◆ **Work request**: Across the whole listing, filter for the string "completion" and copy every line that has it.

◆ **Exercise inputs**:
[Start of section]

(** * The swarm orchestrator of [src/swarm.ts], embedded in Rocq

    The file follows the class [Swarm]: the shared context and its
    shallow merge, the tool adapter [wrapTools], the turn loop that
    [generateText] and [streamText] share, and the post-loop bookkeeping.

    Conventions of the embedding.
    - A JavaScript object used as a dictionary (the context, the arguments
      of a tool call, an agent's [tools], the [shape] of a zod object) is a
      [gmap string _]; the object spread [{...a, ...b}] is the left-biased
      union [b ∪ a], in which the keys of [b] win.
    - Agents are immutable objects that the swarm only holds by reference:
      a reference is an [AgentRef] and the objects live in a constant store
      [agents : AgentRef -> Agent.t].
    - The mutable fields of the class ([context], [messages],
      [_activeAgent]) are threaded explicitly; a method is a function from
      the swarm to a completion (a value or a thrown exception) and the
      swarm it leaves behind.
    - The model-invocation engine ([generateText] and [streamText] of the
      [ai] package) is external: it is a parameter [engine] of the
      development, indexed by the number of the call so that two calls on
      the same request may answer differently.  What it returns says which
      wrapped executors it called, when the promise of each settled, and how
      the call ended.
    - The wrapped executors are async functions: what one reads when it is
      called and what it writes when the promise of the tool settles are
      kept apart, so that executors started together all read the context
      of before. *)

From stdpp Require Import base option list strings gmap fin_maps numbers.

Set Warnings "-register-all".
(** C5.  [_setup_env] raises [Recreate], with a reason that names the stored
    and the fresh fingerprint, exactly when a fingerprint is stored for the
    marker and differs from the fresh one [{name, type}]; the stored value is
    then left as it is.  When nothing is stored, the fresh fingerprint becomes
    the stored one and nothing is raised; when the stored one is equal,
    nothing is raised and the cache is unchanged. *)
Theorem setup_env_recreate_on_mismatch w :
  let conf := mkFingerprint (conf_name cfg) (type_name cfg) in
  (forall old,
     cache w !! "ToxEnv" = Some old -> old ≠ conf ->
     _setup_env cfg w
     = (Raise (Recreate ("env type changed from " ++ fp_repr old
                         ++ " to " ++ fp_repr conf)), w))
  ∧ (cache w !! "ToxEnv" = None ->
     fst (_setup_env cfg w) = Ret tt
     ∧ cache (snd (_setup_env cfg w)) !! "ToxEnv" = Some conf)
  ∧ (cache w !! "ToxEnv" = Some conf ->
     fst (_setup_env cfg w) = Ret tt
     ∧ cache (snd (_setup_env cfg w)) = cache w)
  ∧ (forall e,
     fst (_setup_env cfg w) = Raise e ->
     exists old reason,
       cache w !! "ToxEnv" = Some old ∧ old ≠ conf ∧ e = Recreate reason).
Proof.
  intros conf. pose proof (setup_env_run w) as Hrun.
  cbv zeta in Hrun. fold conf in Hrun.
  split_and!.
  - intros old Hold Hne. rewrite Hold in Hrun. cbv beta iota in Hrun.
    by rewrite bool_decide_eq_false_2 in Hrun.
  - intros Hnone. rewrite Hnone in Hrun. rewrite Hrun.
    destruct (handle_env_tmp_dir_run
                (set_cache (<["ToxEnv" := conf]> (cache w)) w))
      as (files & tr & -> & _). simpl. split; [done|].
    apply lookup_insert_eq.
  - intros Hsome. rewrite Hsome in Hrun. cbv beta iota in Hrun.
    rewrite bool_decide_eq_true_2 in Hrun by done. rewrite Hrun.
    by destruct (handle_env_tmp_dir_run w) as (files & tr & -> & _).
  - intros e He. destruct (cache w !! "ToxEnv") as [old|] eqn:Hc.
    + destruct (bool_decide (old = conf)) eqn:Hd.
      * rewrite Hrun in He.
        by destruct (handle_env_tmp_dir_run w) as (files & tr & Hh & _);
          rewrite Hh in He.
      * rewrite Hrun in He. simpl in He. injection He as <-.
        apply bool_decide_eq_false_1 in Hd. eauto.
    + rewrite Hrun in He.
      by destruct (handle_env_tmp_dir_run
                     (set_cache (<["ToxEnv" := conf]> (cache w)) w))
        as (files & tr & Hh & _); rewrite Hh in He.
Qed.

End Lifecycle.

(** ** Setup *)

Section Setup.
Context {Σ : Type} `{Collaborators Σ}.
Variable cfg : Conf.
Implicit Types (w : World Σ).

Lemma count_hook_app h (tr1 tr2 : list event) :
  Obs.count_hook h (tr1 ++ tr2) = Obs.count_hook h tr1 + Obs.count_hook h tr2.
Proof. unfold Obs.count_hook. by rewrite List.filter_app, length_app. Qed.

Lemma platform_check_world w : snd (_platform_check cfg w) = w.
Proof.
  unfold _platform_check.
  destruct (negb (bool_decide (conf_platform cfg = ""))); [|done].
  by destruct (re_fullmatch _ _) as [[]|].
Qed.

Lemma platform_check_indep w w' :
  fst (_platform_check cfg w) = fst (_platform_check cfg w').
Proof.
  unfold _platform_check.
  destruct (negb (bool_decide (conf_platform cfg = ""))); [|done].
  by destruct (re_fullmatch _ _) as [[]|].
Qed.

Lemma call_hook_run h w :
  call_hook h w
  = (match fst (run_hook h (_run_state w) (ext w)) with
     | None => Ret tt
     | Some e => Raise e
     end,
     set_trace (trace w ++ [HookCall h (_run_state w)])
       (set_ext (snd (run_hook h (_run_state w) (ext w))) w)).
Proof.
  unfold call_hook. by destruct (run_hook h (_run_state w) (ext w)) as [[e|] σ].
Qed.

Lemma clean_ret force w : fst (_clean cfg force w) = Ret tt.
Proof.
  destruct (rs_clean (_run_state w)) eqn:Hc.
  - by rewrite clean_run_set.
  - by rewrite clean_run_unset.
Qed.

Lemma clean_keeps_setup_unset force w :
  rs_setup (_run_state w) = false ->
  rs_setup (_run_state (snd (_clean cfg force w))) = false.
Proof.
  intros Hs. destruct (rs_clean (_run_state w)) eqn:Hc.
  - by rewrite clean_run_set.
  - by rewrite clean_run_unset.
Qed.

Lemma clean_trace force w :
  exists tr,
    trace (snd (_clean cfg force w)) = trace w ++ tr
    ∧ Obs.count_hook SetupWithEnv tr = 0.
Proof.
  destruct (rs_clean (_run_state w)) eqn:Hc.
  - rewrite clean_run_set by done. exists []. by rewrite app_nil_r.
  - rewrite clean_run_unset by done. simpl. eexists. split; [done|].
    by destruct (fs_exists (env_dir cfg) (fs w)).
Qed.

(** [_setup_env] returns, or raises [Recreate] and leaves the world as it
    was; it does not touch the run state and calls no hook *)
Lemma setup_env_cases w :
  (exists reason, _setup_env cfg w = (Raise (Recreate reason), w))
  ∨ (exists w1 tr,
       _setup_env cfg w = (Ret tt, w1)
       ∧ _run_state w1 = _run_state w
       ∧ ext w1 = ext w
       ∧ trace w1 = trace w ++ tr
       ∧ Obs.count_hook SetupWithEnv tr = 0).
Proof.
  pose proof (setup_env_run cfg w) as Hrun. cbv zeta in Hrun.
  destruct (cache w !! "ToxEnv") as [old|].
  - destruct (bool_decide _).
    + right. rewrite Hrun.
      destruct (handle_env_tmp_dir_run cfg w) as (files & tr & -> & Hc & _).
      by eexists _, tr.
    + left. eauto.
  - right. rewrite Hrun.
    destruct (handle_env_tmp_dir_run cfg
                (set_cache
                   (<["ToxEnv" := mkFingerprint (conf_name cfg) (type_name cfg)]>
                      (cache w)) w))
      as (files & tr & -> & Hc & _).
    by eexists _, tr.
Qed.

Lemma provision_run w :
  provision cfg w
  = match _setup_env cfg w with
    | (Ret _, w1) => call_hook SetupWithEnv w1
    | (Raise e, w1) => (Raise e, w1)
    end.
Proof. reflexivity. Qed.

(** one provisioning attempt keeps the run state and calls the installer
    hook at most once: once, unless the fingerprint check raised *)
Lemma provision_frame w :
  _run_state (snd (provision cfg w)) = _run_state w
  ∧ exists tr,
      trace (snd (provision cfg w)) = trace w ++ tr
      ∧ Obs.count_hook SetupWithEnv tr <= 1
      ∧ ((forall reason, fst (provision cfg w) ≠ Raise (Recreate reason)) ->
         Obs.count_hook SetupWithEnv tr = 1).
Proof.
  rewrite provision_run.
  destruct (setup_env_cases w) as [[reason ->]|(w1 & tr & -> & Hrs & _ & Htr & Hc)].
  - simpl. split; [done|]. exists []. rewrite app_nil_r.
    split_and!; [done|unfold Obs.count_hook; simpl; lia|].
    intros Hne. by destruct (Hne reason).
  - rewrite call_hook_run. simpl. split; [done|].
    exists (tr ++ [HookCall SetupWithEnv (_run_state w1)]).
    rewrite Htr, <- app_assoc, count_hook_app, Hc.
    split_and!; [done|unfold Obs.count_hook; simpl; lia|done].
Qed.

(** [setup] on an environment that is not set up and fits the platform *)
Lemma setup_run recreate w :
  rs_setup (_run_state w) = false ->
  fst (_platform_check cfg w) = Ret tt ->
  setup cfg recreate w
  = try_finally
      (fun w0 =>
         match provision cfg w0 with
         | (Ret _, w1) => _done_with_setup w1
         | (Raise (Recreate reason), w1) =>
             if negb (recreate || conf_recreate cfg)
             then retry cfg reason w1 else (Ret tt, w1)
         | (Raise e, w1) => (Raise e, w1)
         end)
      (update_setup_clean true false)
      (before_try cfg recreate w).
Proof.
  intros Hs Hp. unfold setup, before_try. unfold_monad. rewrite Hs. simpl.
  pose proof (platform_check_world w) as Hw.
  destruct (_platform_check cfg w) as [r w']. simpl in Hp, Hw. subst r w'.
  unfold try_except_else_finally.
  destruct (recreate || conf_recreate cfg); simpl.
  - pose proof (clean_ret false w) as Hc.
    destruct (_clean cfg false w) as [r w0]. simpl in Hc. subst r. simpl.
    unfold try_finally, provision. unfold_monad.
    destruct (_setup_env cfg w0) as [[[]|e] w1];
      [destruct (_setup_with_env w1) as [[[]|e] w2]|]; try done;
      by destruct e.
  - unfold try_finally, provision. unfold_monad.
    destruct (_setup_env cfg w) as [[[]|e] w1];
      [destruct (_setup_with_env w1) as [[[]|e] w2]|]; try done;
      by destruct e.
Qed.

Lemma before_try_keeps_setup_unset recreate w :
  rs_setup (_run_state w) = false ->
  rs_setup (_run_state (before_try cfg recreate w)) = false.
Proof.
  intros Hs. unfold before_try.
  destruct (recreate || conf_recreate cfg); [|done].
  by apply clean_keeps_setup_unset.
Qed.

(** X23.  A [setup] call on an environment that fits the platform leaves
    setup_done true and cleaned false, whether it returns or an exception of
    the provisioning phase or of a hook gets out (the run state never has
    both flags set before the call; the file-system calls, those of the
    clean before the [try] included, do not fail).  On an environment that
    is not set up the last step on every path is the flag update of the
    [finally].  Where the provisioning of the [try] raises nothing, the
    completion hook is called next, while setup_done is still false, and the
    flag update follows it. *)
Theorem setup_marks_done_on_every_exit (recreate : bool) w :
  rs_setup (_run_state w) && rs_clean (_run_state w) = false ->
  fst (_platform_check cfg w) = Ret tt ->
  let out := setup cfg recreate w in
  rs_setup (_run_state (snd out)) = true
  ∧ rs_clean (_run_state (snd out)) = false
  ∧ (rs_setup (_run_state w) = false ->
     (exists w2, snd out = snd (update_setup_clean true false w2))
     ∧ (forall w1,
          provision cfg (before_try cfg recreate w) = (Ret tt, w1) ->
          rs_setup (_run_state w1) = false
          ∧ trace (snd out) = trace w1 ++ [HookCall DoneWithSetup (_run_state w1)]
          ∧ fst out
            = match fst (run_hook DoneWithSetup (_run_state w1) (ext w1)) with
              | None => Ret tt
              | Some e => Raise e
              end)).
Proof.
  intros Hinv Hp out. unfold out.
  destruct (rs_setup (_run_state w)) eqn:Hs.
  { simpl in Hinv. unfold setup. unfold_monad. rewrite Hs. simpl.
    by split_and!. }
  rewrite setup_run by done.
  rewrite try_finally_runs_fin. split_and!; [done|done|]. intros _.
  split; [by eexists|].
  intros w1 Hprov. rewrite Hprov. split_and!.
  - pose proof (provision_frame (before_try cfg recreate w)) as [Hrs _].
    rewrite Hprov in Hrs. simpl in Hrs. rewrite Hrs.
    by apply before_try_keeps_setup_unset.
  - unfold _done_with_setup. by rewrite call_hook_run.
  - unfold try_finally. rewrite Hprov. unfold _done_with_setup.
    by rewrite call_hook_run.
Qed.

[End of section]

◆ **Solution below**:
      the swarm to a completion (a value or a thrown exception) and the
    completion hook is called next, while setup_done is still false, and the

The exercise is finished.